Cuando Dante Leguizamón, comisionado del Mecanismo Nacional de Prevención de Tortura (MNP), llegó para hablar con las víctimas, se encontró con el trauma fresco en la memoria y en los cuerpos. “Algunos no pueden todavía moverse” dice Leguizamón. La médica forense a cargo de inspeccionarlos encontraba una y otra vez quemaduras en forma de dos puntos, como la mordida de un vampiro. Eran la marcas de picana eléctrica.
Un día después de las torturas, hubo un nuevo tiroteo cerca del barrio. Las familias salieron en medio de la noche a juntarse en un pasillo para protegerse del miedo. El informe del MNP se publicará en dos semanas, pero Leguizamón adelanta que lo primero que recomendarán es un seguimiento y apoyo psicológico a la comunidad.

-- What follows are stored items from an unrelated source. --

(** * PathSense: a shallow embedding of the detection pipeline

    The development follows the Python sources of the repository:
    - [config.py]               -> [Module Config]
    - [winter_optimization.py]  -> [Module WinterOptimizer]
    - [ground_detector.py]      -> [Module GroundDetector]
    - [haptic_controller.py]    -> [Module HapticController]
    - [main.py]                 -> [Module PathSense]

    Distances, temperatures and durations are Python floats in the source.
    They are idealised here as exact rationals ([Q]); every literal of the
    source is kept as written ([0.5], [331.3], ...).  Sensor, motor, pattern
    and intensity names stay strings, since the source looks them up in
    dictionaries with defaults.

    The vibration threads of the haptic controller are modelled by a
    discrete-event scheduler: a statement takes no time, [time.sleep] lasts
    exactly its argument, and while the caller sleeps the threads that are due
    run in the order of their wake-up instants.  The ['stop'] dictionaries
    shared between the session table and the threads live in a store of
    cells addressed by reference.

    [Module Scenario] holds the concrete runs used as examples, and
    [Module Spec] the noise filter and the zone classifier as the
    specification words them. *)

From Stdlib Require Import QArith Qround Qabs Qminmax Lqa ZArith String List Lia.
From stdpp Require Import gmap strings list sorting.

#[local] Open Scope string_scope.
#[local] Open Scope list_scope.
#[local] Open Scope Q_scope.

(** ** Python built-ins used by the sources *)

Module Py.

(** [a < b] on floats, as a boolean. *)
Definition ltb (a b : Q) : bool := negb (Qle_bool b a).

(** [sum(l)]: left-to-right addition starting from 0. *)
Definition sum (l : list Q) : Q := fold_left Qplus l 0.

(** [float / len(l)]. *)
Definition len (l : list Q) : Q := inject_Z (Z.of_nat (length l)).

(** [max(l)] and [min(l)] of a non-empty list (Python raises ValueError on
    an empty one; the sources only call them on lists that contain the
    current reading). *)
Definition max (l : list Q) : Q :=
  match l with
  | [] => 0
  | x :: xs => fold_left (fun m y => if ltb m y then y else m) xs x
  end.

Definition min (l : list Q) : Q :=
  match l with
  | [] => 0
  | x :: xs => fold_left (fun m y => if ltb y m then y else m) xs x
  end.

(** [l[-k:]]: the last [k] elements (all of [l] when it is shorter). *)
Definition last_n {A} (k : nat) (l : list A) : list A :=
  drop (length l - k) l.

(** [l[k:-k]] for [k > 0]. *)
Definition trim {A} (k : nat) (l : list A) : list A :=
  drop k (take (length l - k) l).

(** [round(x)] to the nearest integer, ties to the even neighbour. *)
Definition round_half_even (x : Q) : Z :=
  let f := Qfloor x in
  match Qcompare (x - inject_Z f) (1 # 2) with
  | Lt => f
  | Gt => (f + 1)%Z
  | Eq => if Z.even f then f else (f + 1)%Z
  end.

(** [round(x, 2)]. *)
Definition round2 (x : Q) : Q := inject_Z (round_half_even (x * 100)) / 100.

(** [sorted(l)] on floats: a stable merge sort by [<=]. *)
#[export] Instance Qle_dec : RelDecision Qle := fun x y =>
  match Qlt_le_dec y x with
  | left H => right (Qlt_not_le _ _ H)
  | right H => left H
  end.

Definition sorted (l : list Q) : list Q := merge_sort Qle l.

(** A dictionary whose iteration order matters is an association list in
    insertion order; [d.get(k)] / [k in d]. *)
Definition dict (V : Type) : Type := list (string * V).

Fixpoint get {V} (d : dict V) (k : string) : option V :=
  match d with
  | [] => None
  | (k', v) :: d' => if String.eqb k' k then Some v else get d' k
  end.

(** Truthiness of an optional float: [None] and [0.0] are falsy. *)
Definition truthy (r : option Q) : bool :=
  match r with
  | None => false
  | Some d => negb (Qeq_bool d 0)
  end.

End Py.

(** ** config.py *)

Module Config.

Record Config := {
  DANGER_ZONE : Q;
  WARNING_ZONE : Q;
  ALERT_ZONE : Q;
  SCAN_INTERVAL : Q;
  SENSORS : Py.dict (Z * Z);
  GROUND_SENSOR : Z * Z;
  HAPTIC_MOTORS : Py.dict Z;
  MAX_SENSOR_DISTANCE : Q;
  MIN_SENSOR_DISTANCE : Q;
  COLD_TEMP_COMPENSATION : bool;
  SNOW_FILTER_ENABLED : bool;
  DEFAULT_TEMPERATURE : Q;
  GROUND_CALIBRATION_SAMPLES : nat;
  POTHOLE_THRESHOLD : Q;
  CURB_THRESHOLD : Q;
  MAJOR_DROP_THRESHOLD : Q
}.

(** The class attributes of [Config] as committed. *)
Definition default : Config := {|
  DANGER_ZONE := 0.5;
  WARNING_ZONE := 1.5;
  ALERT_ZONE := 3.0;
  SCAN_INTERVAL := 0.1;
  SENSORS := [ ("front_high", (17, 27)%Z);
               ("front_center", (22, 23)%Z);
               ("front_low", (24, 25)%Z);
               ("left_side", (5, 6)%Z);
               ("right_side", (13, 19)%Z) ];
  GROUND_SENSOR := (10, 9)%Z;
  HAPTIC_MOTORS := [ ("front_upper", 12%Z);
                     ("front_center", 16%Z);
                     ("front_lower", 20%Z);
                     ("left", 21%Z);
                     ("right", 26%Z) ];
  MAX_SENSOR_DISTANCE := 4.0;
  MIN_SENSOR_DISTANCE := 0.02;
  COLD_TEMP_COMPENSATION := true;
  SNOW_FILTER_ENABLED := true;
  DEFAULT_TEMPERATURE := 0.0;
  GROUND_CALIBRATION_SAMPLES := 50;
  POTHOLE_THRESHOLD := 0.15;
  CURB_THRESHOLD := 0.10;
  MAJOR_DROP_THRESHOLD := 0.30
|}.

End Config.

(** ** winter_optimization.py *)

Module WinterOptimizer.

Record WinterOptimizer := {
  config : Config.Config;
  temperature : Q;
  snow_filter_enabled : bool
}.

Definition init (config : Config.Config) : WinterOptimizer := {|
  config := config;
  temperature := Config.DEFAULT_TEMPERATURE config;
  snow_filter_enabled := Config.SNOW_FILTER_ENABLED config
|}.

Definition set_temperature (self : WinterOptimizer) (t : Q) : WinterOptimizer :=
  {| config := config self; temperature := t;
     snow_filter_enabled := snow_filter_enabled self |}.

Definition adjust_for_temperature (self : WinterOptimizer)
    (distance_reading : option Q) (temperature_arg : option Q) : option Q :=
  if negb (Config.COLD_TEMP_COMPENSATION (config self)) then distance_reading
  else
    match distance_reading with
    | None => None
    | Some d =>
        let temperature :=
          match temperature_arg with
          | None => temperature self
          | Some t => t
          end in
        let standard_speed := 343.0 in
        let actual_speed := 331.3 + (0.606 * temperature) in
        let factor := actual_speed / standard_speed in
        let compensated_distance := d * factor in
        Some (Py.round2 compensated_distance)
    end.

(** [readings] may hold [None] entries, which are dropped first. *)
Definition _calculate_variance (readings : list (option Q)) : Q :=
  if (length readings <? 2)%nat then 0.0
  else
    let valid_readings := omap id readings in
    if (length valid_readings <? 2)%nat then 0.0
    else
      let mean := Py.sum valid_readings / Py.len valid_readings in
      Py.sum (map (fun x => (x - mean) ^ 2) valid_readings)
        / Py.len valid_readings.

Definition _is_consistent_obstacle (history : list Q) (current : Q) : bool :=
  if (length history <? 3)%nat then false
  else
    let recent := Py.last_n 3 history ++ [current] in
    let max_val := Py.max recent in
    let min_val := Py.min recent in
    Py.ltb (max_val - min_val) 0.2.

(** [abs(sensor_history[-1] - sensor_history[-2])], or 0 below two
    entries. *)
Definition rate_of_change (sensor_history : list Q) : Q :=
  match rev sensor_history with
  | last1 :: last2 :: _ => Qabs (last1 - last2)
  | _ => 0
  end.

(** The body of the loop of [filter_snow_particles]: the value stored in
    [filtered[sensor_name]].  The history lists hold floats: the detection
    loop appends a reading only when it is not [None]. *)
Definition filter_reading (history_buffer : gmap string (list Q))
    (sensor_name : string) (current_distance : option Q) : option Q :=
  match current_distance with
  | None => None
  | Some current =>
      let sensor_history := default [] (history_buffer !! sensor_name) in
      if (length sensor_history <? 3)%nat then Some current
      else
        let variance := _calculate_variance (map Some sensor_history) in
        let rate_of_change := rate_of_change sensor_history in
        if Py.ltb 0.4 variance || Py.ltb 0.5 rate_of_change then
          if _is_consistent_obstacle sensor_history current
          then Some current
          else None
        else Some current
  end.

Definition filter_snow_particles (self : WinterOptimizer)
    (sensor_readings : Py.dict (option Q))
    (history_buffer : gmap string (list Q)) : Py.dict (option Q) :=
  if negb (snow_filter_enabled self) then sensor_readings
  else
    map (fun '(sensor_name, current_distance) =>
           (sensor_name,
            filter_reading history_buffer sensor_name current_distance))
        sensor_readings.

(** [estimate_battery_impact]: the capacity multiplier by temperature
    band ([temperature >= 20], [>= 0], [>= -10], [>= -20], below). *)
Definition estimate_battery_impact (temperature : Q) : Q :=
  if Qle_bool 20 temperature then 1.0
  else if Qle_bool 0 temperature then 0.95
  else if Qle_bool (-10) temperature then 0.75
  else if Qle_bool (-20) temperature then 0.50
  else 0.30.

End WinterOptimizer.

(** ** ground_detector.py *)

Module GroundDetector.

(** The hazard dictionaries returned by [detect_hazard], tagged by their
    ['type'] entry; the measure is ['depth'], ['height'] or ['change']. *)
Inductive Hazard :=
| drop_off (depth : Q) (severity description : string)
| raised_surface (height : Q) (severity description : string)
| slope (change : Q) (severity description : string).

Definition severity (h : Hazard) : string :=
  match h with
  | drop_off _ s _ | raised_surface _ s _ | slope _ s _ => s
  end.

Definition description (h : Hazard) : string :=
  match h with
  | drop_off _ _ d | raised_surface _ _ d | slope _ _ d => d
  end.

Record GroundDetector := {
  config : Config.Config;
  baseline_distance : option Q;
  calibration_readings : list Q;
  calibrated : bool
}.

Definition init (config : Config.Config) : GroundDetector := {|
  config := config;
  baseline_distance := None;
  calibration_readings := [];
  calibrated := false
|}.

Definition calibrate (self : GroundDetector) (readings : Py.dict (option Q))
    : GroundDetector :=
  match Py.get readings "ground_sensor" with
  | None | Some None => self
  | Some (Some ground) =>
      let calibration_readings := calibration_readings self ++ [ground] in
      if (Config.GROUND_CALIBRATION_SAMPLES (config self)
            <=? length calibration_readings)%nat
      then
        let sorted_readings := Py.sorted calibration_readings in
        let trim_count := (length sorted_readings / 10)%nat in
        let middle_readings :=
          if (0 <? trim_count)%nat
          then Py.trim trim_count sorted_readings
          else sorted_readings in
        {| config := config self;
           baseline_distance :=
             Some (Py.sum middle_readings / Py.len middle_readings);
           calibration_readings := calibration_readings;
           calibrated := true |}
      else
        {| config := config self;
           baseline_distance := baseline_distance self;
           calibration_readings := calibration_readings;
           calibrated := calibrated self |}
  end.

Definition _classify_drop (depth : Q) : string :=
  if Py.ltb depth 0.15 then "Small depression"
  else if Py.ltb depth 0.20 then "Pothole detected"
  else if Py.ltb depth 0.30 then "Curb or step down"
  else if Py.ltb depth 0.50 then "Large drop-off"
  else "Stairs or major drop - DANGER".

Definition _classify_rise (height : Q) : string :=
  if Py.ltb height 0.10 then "Small bump or crack"
  else if Py.ltb height 0.15 then "Curb detected"
  else if Py.ltb height 0.20 then "Step up ahead"
  else "Stairs or large obstacle".

Definition detect_hazard (self : GroundDetector) (current_distance : option Q)
    : option Hazard :=
  match calibrated self, current_distance, baseline_distance self with
  | true, Some current, Some baseline =>
      let deviation := current - baseline in
      if Py.ltb (Config.POTHOLE_THRESHOLD (config self)) deviation then
        let severity :=
          if Py.ltb (Config.MAJOR_DROP_THRESHOLD (config self)) deviation
          then "critical" else "warning" in
        Some (drop_off deviation severity (_classify_drop deviation))
      else if Py.ltb deviation (- Config.CURB_THRESHOLD (config self)) then
        Some (raised_surface (Qabs deviation) "warning"
                (_classify_rise (Qabs deviation)))
      else if Py.ltb 0.05 (Qabs deviation) then
        Some (slope deviation "info" "Sloped surface detected")
      else None
  | _, _, _ => None
  end.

El capitán Walter Díaz fue relevado del cargo luego de la muerte del suboficial. De las 35 personas secuestradas y torturadas, la Fiscalía imputó a 25 por violar la cuarentena, aunque hayan sido arrancadas de sus casas. Entre las personas imputadas están dos de las mujeres trans. Otras dos personas fueron imputadas por el homicidio del suboficial antes de que se sepa si habían disparado algún arma esa noche. En sus lanchas, los militares buscaban las supuestas mercaderías de contrabando: encontraron bolsas de basura.
Hasta el 24 de julio de 2020, no existe ni un solo militar imputado por torturar.